Considering the function and interaction of serotonin and dopamine systems, many studies have tried to find an association of genes involved in the regulation of these two systems and psychiatric disorders. Dopamine transporter is responsible for dopamine reuptake regulating dopamine levels. Polymorphisms of dopamine transporter gene SLC6A3 have been associated with altered transcriptional activity of dopamine transporter and thus have been investigated and associated with attention deficit hyperactivity disorder, schizophrenia, and Parkinson's disease.,
Another regulator of dopamine levels is catechol-o-methyl transferase (COMT) which has been considered as a treatment target of cognitive symptoms in schizophrenia. Because of its function in the prefrontal cortex, COMT became a gene candidate in genetic association studies for schizophrenia. Variants of COMT gene have been associated with cortical function including cognitive symptoms and psychosis.
Serotonin regulates psychological functions such as anxiety, emotions, and aggression which is why regulation of this neurotransmitter became subject of interest in many psychiatric studies. Serotonin function is regulated by serotonin transporter which is responsible for serotonin reuptake from the synaptic cleft., Serotonin transporter transcription is regulated by SLC6A4 gene, and extensively studied functional polymorphism (serotonin transporter-linked polymorphic region [5-HTTLPR]) of this gene has been associated with depression, anxiety traits, and poor response to serotonin-selective reuptake inhibitor therapy., However, some studies have failed to find any association of 5-HTTLPR polymorphism with depression.

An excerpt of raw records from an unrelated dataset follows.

(** [POST /api/ratings]: [authorize("student")], [validateMealTime],
    [validateRating], [submitRating]. *)
Definition post_rating (env : Env) (reqUser : User) (body : SubmitBody)
    (db : Db) : Response * Db :=
  if negb (authorize [Identity.student] reqUser) then (RoleNotAuthorized, db)
  else
    match validateMealTime env body with
    | Some reply => (reply, db)
    | None =>
        if negb (validateRating body) then (ValidationError, db)
        else submitRating env reqUser body db
    end.

(** *** [voteOnRating] *)

Definition voteOnRating (env : Env) (reqUser : User) (ratingId : ObjectId)
    (voteType : string) (db : Db) : Response * Db :=
  let userId := Identity.id reqUser in
  if negb (bool_decide (voteType ∈ ["up"; "down"])) then (InvalidVoteType, db)
  else
    match findById db ratingId with
    | None => (RatingNotFound, db)
    | Some rating =>
        if bool_decide (student rating = userId)
        then (CannotVoteOwnRating, db)
        else
          let rating' :=
            preSave (Some rating)
              (addHelpfulVote (now env) rating userId voteType) in
          (VoteRecorded (upvotes (helpfulVotes rating'))
             (downvotes (helpfulVotes rating')) (helpfulnessScore rating'),
           saveRating rating' db)
    end.

(** [POST /api/ratings/:ratingId/vote]. *)
Definition post_vote (env : Env) (reqUser : User) (ratingId : ObjectId)
    (voteType : string) (db : Db) : Response * Db :=
  if negb (authorize [Identity.student] reqUser) then (RoleNotAuthorized, db)
  else if negb (validateVote voteType) then (ValidationError, db)
  else voteOnRating env reqUser ratingId voteType db.

(** *** [updateRating] *)

(** [(Date.now() - rating.createdAt.getTime()) / (1000 * 60 * 60)]. *)
Definition hoursSinceRating (env : Env) (r : Rating) : number :=
  (num (now env - createdAt r) / num (1000 * 60 * 60))%Qc.

(** Replacement of one contribution in a stored average. *)
Definition replaceInAverage (avg : number) (cnt : Z) (oldValue newValue : number)
    : number :=
  ((avg * num cnt - oldValue + newValue) / num cnt)%Qc.

Definition replaceCategory (d : Catalog.CategoryData)
    (oldValue newValue : number) : Catalog.CategoryData :=
  Catalog.mkCategoryData
    (replaceInAverage (Catalog.average d) (Catalog.count d) oldValue newValue)
    (Catalog.count d).

(** The correction [updateRating] applies to the loaded menu item. *)
Definition correctMenuItem (m : Catalog.MenuItem) (oldOverall : number)
    (oldC : CategoryRatings) (newOverall : number) (newC : CategoryRatings)
    : Catalog.MenuItem :=
  let c := Catalog.categoryRatings m in
  Catalog.mkMenuItem (Catalog.name m) (Catalog.facilityId m)
    (Catalog.totalRatings m)
    (replaceInAverage (Catalog.averageRating m) (Catalog.totalRatings m)
       oldOverall newOverall)
    (Catalog.mkCategoryRatings
       (replaceCategory (Catalog.taste c) (taste oldC) (taste newC))
       (replaceCategory (Catalog.quantity c) (quantity oldC) (quantity newC))
       (replaceCategory (Catalog.freshness c) (freshness oldC)
          (freshness newC))
       (replaceCategory (Catalog.value c) (value oldC) (value newC)))
    (Catalog.isActive m) (Catalog.popularityScore m).

Definition updateRating (env : Env) (reqUser : User) (ratingId : ObjectId)
    (body : UpdateBody) (db : Db) : Response * Db :=
  let studentId := Identity.id reqUser in
  match findOwn db ratingId studentId with
  | None => (NotFoundOrNotAuthorized, db)
  | Some rating =>
      if bool_decide (num 24 < hoursSinceRating env rating)%Qc
      then (UpdateWindowExpired, db)
      else
        let oldOverallRating := overallRating rating in
        let oldCategoryRatings := categoryRatings rating in
        match u_categoryRatings body with
        | None =>
            (* nothing this model represents is modified *)
            let rating' := preSave (Some rating) rating in
            (RatingUpdated rating', saveRating rating' db)
        | Some c =>
            let rating1 :=
              set_overallRating (roundedMean c) (set_categoryRatings c rating) in
            if negb (validateRatings rating1) then (ServerError, db)
            else
              let rating' := preSave (Some rating) rating1 in
              let db1 := saveRating rating' db in
              match menuItems db1 !! menuItem rating' with
              | None => (RatingUpdated rating', db1)
              | Some menuItem_ =>
                  let menuItem' :=
                    correctMenuItem menuItem_ oldOverallRating
                      oldCategoryRatings (overallRating rating')
                      (categoryRatings rating') in
                  (RatingUpdated rating',
                   saveMenuItem (menuItem rating') menuItem_ menuItem' db1)
              end
        end
  end.
(** How often a value occurs in the concatenation of lists without
    repetition: once per list that holds it. *)
Lemma count_concat_NoDup {A B} `{EqDecision B} (f : A → list B) (rs : list A) (x : B) :
  (∀ r, r ∈ rs → NoDup (f r)) →
  length (filter (x =.) (concat (f <$> rs))) = length (filter (λ r, x ∈ f r) rs).
Proof.
  intros Hnodup. induction rs as [|r rs IH]; [done|].
  rewrite fmap_cons. simpl. rewrite filter_app, length_app, filter_cons.
  rewrite IH by (intros r' Hr'; apply Hnodup; by right).
  assert (NoDup (f r)) as Hr by (apply Hnodup; by left).
  assert (length (filter (x =.) (f r)) = if decide (x ∈ f r) then 1 else 0) as ->.
  { clear -Hr. induction Hr as [|y l Hy Hl IH]; [done|].
    rewrite filter_cons. destruct (decide (x = y)) as [<-|Hne]; simpl; rewrite IH.
    - rewrite decide_False by done. by rewrite decide_True by (by left).
    - destruct (decide (x ∈ l)) as [Hx|Hx].
      + by rewrite decide_True by (by right).
      + rewrite decide_False; [done|]. by intros [?|?]%elem_of_cons. }
  by destruct (decide (x ∈ f r)).
Qed.
(** * multi-worker: scheduler, pipeline runner and dedup cache

    A shallow embedding of the core of the multi-worker task scheduler
    (Go): the content cache and the cache-filtering passes of the scraper,
    feed and filter steps, the step validators, the pipeline runner with
    its execution journal, and the cron scheduler's normalisation, firing
    and manual-trigger paths.  Logging is left out: it changes no state.

    Conventions.
    - A Go [string] is a [string]; a slice is a [list] (a nil slice and an
      empty slice are both [[]], as [len] cannot tell them apart).
    - A Go [map[string]interface{}] is a [gmap string Value].
    - A method with effects takes the state of its receiver and returns
      the new state next to its results; a Go result pair [(v, err)] is a
      Rocq pair whose second component is an [option error] (a sum where
      exactly one of the two is ever set).
    - Collaborators that are not part of the repository (SHA-256, the
      cron library's parser, HTTP sources, the wall clock) are section
      variables. *)

From Stdlib Require Import Ascii.
From stdpp Require Import base strings gmap list sorting pretty.

Set Warnings "-register-all".

(** ** Go errors and dynamic values *)

Module Go.

(** The error values that occur in the core: [fmt.Errorf] without [%w]
    (and errors from libraries) carry a message; [fmt.Errorf] with [%w]
    carries a message and the wrapped error; [filter.SkipPipelineError]
    is a struct with a [Reason]. *)
Inductive error : Type :=
| errorString (msg : string)
| wrapError (msg : string) (err : error)
| SkipPipelineError (Reason : string).

(** [err.Error()] *)
Definition Error (e : error) : string :=
  match e with
  | errorString msg => msg
  | wrapError msg _ => msg
  | SkipPipelineError Reason => "pipeline skipped: " +:+ Reason
  end.

(** [fmt.Errorf(prefix + "%w", err)] *)
Definition Errorf_w (prefix : string) (err : error) : error :=
  wrapError (prefix +:+ Error err) err.

(** [_, ok := err.(filter.SkipPipelineError)]: a type assertion, which
    looks at the dynamic type of [err] itself and not through wrappers. *)
Definition isSkipPipelineError (e : error) : bool :=
  match e with
  | SkipPipelineError _ => true
  | _ => false
  end.

(** [fmt.Sprintf("%d", n)] for a non-negative [int]. *)
Definition Itoa (n : nat) : string := pretty n.

(** The dynamic values a decoded JSON document is made of.  JSON numbers
    decode to [float64]; the core only converts them with [int(l)], so
    they are kept as integers here. *)
Inductive Value : Type :=
| VNil
| VBool (b : bool)
| VNumber (n : Z)
| VString (s : string)
| VArray (vs : list Value)
| VObject (kvs : list (string * Value)).

(** [s, ok := m[key].(string)] and its like: [None] stands for [ok] being
    false, which is the case when the key is absent or holds a value of
    another type. *)
Definition asString (v : option Value) : option string :=
  match v with
  | Some (VString s) => Some s
  | _ => None
  end.

Definition asArray (v : option Value) : option (list Value) :=
  match v with
  | Some (VArray vs) => Some vs
  | _ => None
  end.

Definition asNumber (v : option Value) : option Z :=
  match v with
  | Some (VNumber n) => Some n
  | _ => None
  end.

Definition asBool (v : option Value) : option bool :=
  match v with
  | Some (VBool b) => Some b
  | _ => None
  end.

(** The loop
    [for _, v := range arr { if s, ok := v.(string); ok { out = append(out, s) } }] *)
Fixpoint stringsOf (vs : list Value) : list string :=
  match vs with
  | [] => []
  | VString s :: rest => s :: stringsOf rest
  | _ :: rest => stringsOf rest
  end.

Definition isEmpty (s : string) : bool := bool_decide (s = "").

End Go.

Export Go.

Abbreviation Config := (gmap string Value).
Abbreviation Time := Z.

(** ** Package [model] *)

Module ScrapedItem.
Record t : Type := Build {
  ID : string;
  Title : string;
  Description : string;
  URL : string;
  Source : string;
  Category : string;
  Tags : list string;
  Salary : string;
  Company : string;
  Location : string;
  PostedAt : string;
  Extra : list (string * Value)
}.
End ScrapedItem.

Module RSSItem.
Record t : Type := Build {
  ID : string;
  Title : string;
  Description : string;
  Link : string;
  Source : string;
  PubDate : string;
  Categories : list string;
  Author : string
}.
End RSSItem.

Module model.

(** [ExecutorResult.Data] is an [interface{}]; the core inspects it with
    [== nil] and with type switches over the three types below, every
    other dynamic type falls in the [default] branch. *)
Inductive Data : Type :=
| DataNil
| DataScrapedItems (v : list ScrapedItem.t)
| DataRSSItems (v : list RSSItem.t)
| DataString (v : string)
| DataOther (v : Value).

Record ExecutorResult : Type := {
  Data_ : Data;
  Metadata : gmap string Value;
  ItemCount : Z
}.

Record PipelineStep : Type := {
  Type_ : string;
  Name : string;
  Config_ : option Config      (* [None] is the nil map *)
}.

(** [StepResult.Output] is either the literal text written on early exit
    or the [{item_count, metadata}] summary. *)
Inductive Output : Type :=
| OutputNone
| OutputText (s : string)
| OutputSummary (item_count : Z) (metadata : gmap string Value).

Record StepResult : Type := {
  StepName : string;
  StepType : string;
  Status : string;
  StartedAt : Time;
  FinishedAt : option Time;
  Output_ : Output;
  Error_ : option string
}.

Definition StepResults := list StepResult.

Inductive TaskStatus := TaskStatusEnabled | TaskStatusDisabled | TaskStatusRunning.

Inductive ExecutionStatus :=
| ExecutionStatusPending
| ExecutionStatusRunning
| ExecutionStatusCompleted
| ExecutionStatusFailed.

#[global] Instance TaskStatus_eq_dec : EqDecision TaskStatus.
Proof. solve_decision. Defined.

#[global] Instance ExecutionStatus_eq_dec : EqDecision ExecutionStatus.
Proof. solve_decision. Defined.

Record Task : Type := {
  ID : string;
  TaskName_ : string;
  Description : string;
  Schedule : string;
  TaskStatus_ : TaskStatus;
  Pipeline : list PipelineStep;
  LastRunAt : option Time;
  NextRunAt : option Time;
  CreatedBy : string;
  CreatedAt : Time;
  UpdatedAt : Time
}.

Record Execution : Type := {
  ExecID : string;
  TaskID : string;
  TaskName : string;
  ExecStatus : ExecutionStatus;
  ExecStartedAt : Time;
  ExecFinishedAt : option Time;
  Duration : option Z;
  StepResults_ : StepResults;
  ExecError : option string;
  TriggeredBy : string
}.

End model.

(** ** Package [storage]: the content cache *)

Module storage.

(** The database can fail.  A repository carries the outcomes of its
    upcoming database round trips: [Some err] is a failing round trip,
    [None] (or an exhausted schedule) one that goes through. *)
Definition Faults := list (option error).

Definition roundTrip (fs : Faults) : option error * Faults :=
  match fs with
  | [] => (None, [])
  | f :: fs' => (f, fs')
  end.

(** A row of [content_cache], unique on [(content_hash, task_id)]. *)
Record CacheEntry : Type := {
  content_hash : string;
  source : string;
  task_id : string
}.

(** The calls a client makes on the cache, in the order they are made. *)
Inductive CacheCall : Type :=
| CallExistsForTask (contentHash taskID : string)
| CallAddBatch (hashes : list string) (source taskID : string).

Record CacheRepository : Type := {
  content_cache : list CacheEntry;
  cache_faults : Faults;
  cache_calls : list CacheCall
}.

Definition matches (contentHash taskID : string) (e : CacheEntry) : bool :=
  bool_decide (content_hash e = contentHash) && bool_decide (task_id e = taskID).

(** [SELECT COUNT( * ) FROM content_cache WHERE content_hash = $1 AND task_id = $2] *)
Definition countFor (rows : list CacheEntry) (contentHash taskID : string) : nat :=
  length (List.filter (matches contentHash taskID) rows).

Definition ExistsForTask (r : CacheRepository) (contentHash taskID : string)
  : CacheRepository * (bool * option error) :=
  let '(fault, fs) := roundTrip (cache_faults r) in
  let r' := {| content_cache := content_cache r;
               cache_faults := fs;
               cache_calls := cache_calls r ++ [CallExistsForTask contentHash taskID] |} in
  match fault with
  | Some err => (r', (false, Some (Errorf_w "failed to check task cache: " err)))
  | None => (r', (bool_decide (0 < countFor (content_cache r) contentHash taskID), None))
  end.

(** [INSERT ... ON CONFLICT (content_hash, task_id) DO NOTHING] *)
Definition insertRow (rows : list CacheEntry) (contentHash src taskID : string)
  : list CacheEntry :=
  if bool_decide (0 < countFor rows contentHash taskID) then rows
  else rows ++ [{| content_hash := contentHash; source := src; task_id := taskID |}].

(** The body of the transaction: one statement execution per hash; the
    first failing one aborts. *)
Fixpoint execAll (rows : list CacheEntry) (fs : Faults) (hashes : list string)
    (src taskID : string) : list CacheEntry * Faults * option error :=
  match hashes with
  | [] => (rows, fs, None)
  | hash :: rest =>
      let '(fault, fs') := roundTrip fs in
      match fault with
      | Some err => (rows, fs', Some (Errorf_w "failed to insert hash: " err))
      | None => execAll (insertRow rows hash src taskID) fs' rest src taskID
      end
  end.

(** [AddBatch]: begin, prepare, execute per hash, commit; any failure
    leaves the table as it was (the deferred rollback). *)
Definition AddBatch (r : CacheRepository) (hashes : list string) (src taskID : string)
  : CacheRepository * option error :=
  let calls := cache_calls r ++ [CallAddBatch hashes src taskID] in
  let unchanged fs := {| content_cache := content_cache r;
                         cache_faults := fs; cache_calls := calls |} in
  let '(fault, fs) := roundTrip (cache_faults r) in
  match fault with
  | Some err => (unchanged fs, Some (Errorf_w "failed to begin transaction: " err))
  | None =>
      let '(fault, fs) := roundTrip fs in
      match fault with
      | Some err => (unchanged fs, Some (Errorf_w "failed to prepare statement: " err))
      | None =>
          let '(rows, fs, failed) := execAll (content_cache r) fs hashes src taskID in
          match failed with
          | Some err => (unchanged fs, Some err)
          | None =>
              let '(fault, fs) := roundTrip fs in
              match fault with
              | Some err => (unchanged fs, Some err)
              | None => ({| content_cache := rows; cache_faults := fs;
                            cache_calls := calls |}, None)
              end
          end
      end
  end.

(** *** The other operations of the cache

    These are not among the recorded calls, which are the two calls of
    the pipeline. *)

(** [SELECT COUNT( * ) FROM content_cache WHERE content_hash = $1], across
    all tasks. *)
Definition Exists (r : CacheRepository) (contentHash : string)
  : CacheRepository * (bool * option error) :=
  let '(fault, fs) := roundTrip (cache_faults r) in
  let r' := {| content_cache := content_cache r; cache_faults := fs;
               cache_calls := cache_calls r |} in
  match fault with
  | Some err => (r', (false, Some (Errorf_w "failed to check cache: " err)))
  | None =>
      (r', (bool_decide
              (0 < length (List.filter (fun e => bool_decide (content_hash e = contentHash))
                                       (content_cache r))), None))
  end.

(** [Add] adds one content hash. *)
Definition Add (r : CacheRepository) (contentHash src taskID : string)
  : CacheRepository * option error :=
  let '(fault, fs) := roundTrip (cache_faults r) in
  match fault with
  | Some err =>
      ({| content_cache := content_cache r; cache_faults := fs;
          cache_calls := cache_calls r |},
       Some (Errorf_w "failed to add to cache: " err))
  | None =>
      ({| content_cache := insertRow (content_cache r) contentHash src taskID;
          cache_faults := fs; cache_calls := cache_calls r |}, None)
  end.

(** [FilterNew] returns only the content hashes that are not in the cache;
    the first failing read ends it with no hashes. *)
Fixpoint FilterNew_loop (r : CacheRepository) (contentHashes : list string)
    (taskID : string) (newHashes : list string)
  : CacheRepository * (list string * option error) :=
  match contentHashes with
  | [] => (r, (newHashes, None))
  | hash :: rest =>
      let '(r, (exists_, err)) := ExistsForTask r hash taskID in
      match err with
      | Some err => (r, ([], Some err))
      | None =>
          if negb exists_
          then FilterNew_loop r rest taskID (newHashes ++ [hash])
          else FilterNew_loop r rest taskID newHashes
      end
  end.

Definition FilterNew (r : CacheRepository) (contentHashes : list string) (taskID : string)
  : CacheRepository * (list string * option error) :=
  if bool_decide (length contentHashes = 0) then (r, ([], None))
  else FilterNew_loop r contentHashes taskID [].

(** [CleanByTask] removes all cache entries of a task. *)
Definition CleanByTask (r : CacheRepository) (taskID : string)
  : CacheRepository * option error :=
  let '(fault, fs) := roundTrip (cache_faults r) in
  match fault with
  | Some err =>
      ({| content_cache := content_cache r; cache_faults := fs;
          cache_calls := cache_calls r |}, Some err)
  | None =>
      ({| content_cache :=
            List.filter (fun e => negb (bool_decide (task_id e = taskID))) (content_cache r);
          cache_faults := fs; cache_calls := cache_calls r |}, None)
  end.

(** [Count] returns the total number of cached entries. *)
Definition Count (r : CacheRepository) : CacheRepository * (nat * option error) :=
  let '(fault, fs) := roundTrip (cache_faults r) in
  let r' := {| content_cache := content_cache r; cache_faults := fs;
               cache_calls := cache_calls r |} in
  match fault with
  | Some err => (r', (0, Some err))
  | None => (r', (length (content_cache r), None))
  end.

Monoamine oxidase A (MAOA) is an enzyme included in the degradation of biogenic amines such as serotonin, norepinephrine, and dopamine. Its deficiency has been associated with aggressive behavior and mental retardation in males. Furthermore, the association of MAOA gene with aggression and schizophrenia has been extensively investigated.
Despite accepted dopamine hypothesis and interaction of serotonin and dopamine system, genetic association studies involving gene variants of these two systems have shown contradictory results.
In this research, we hypothesized that polymorphisms of dopamine transporter (DAT-VNTR), catechol-o-methyl transferase (COMT Val158Met), 5-HTTLPR, and monoamine oxidase-A (MAOA-uVNTR) might be associated with schizophrenia. The aim of this study was to assess the frequencies of these polymorphisms in healthy volunteers and patients with schizophrenia, to compare them, and to investigate their association with the disease.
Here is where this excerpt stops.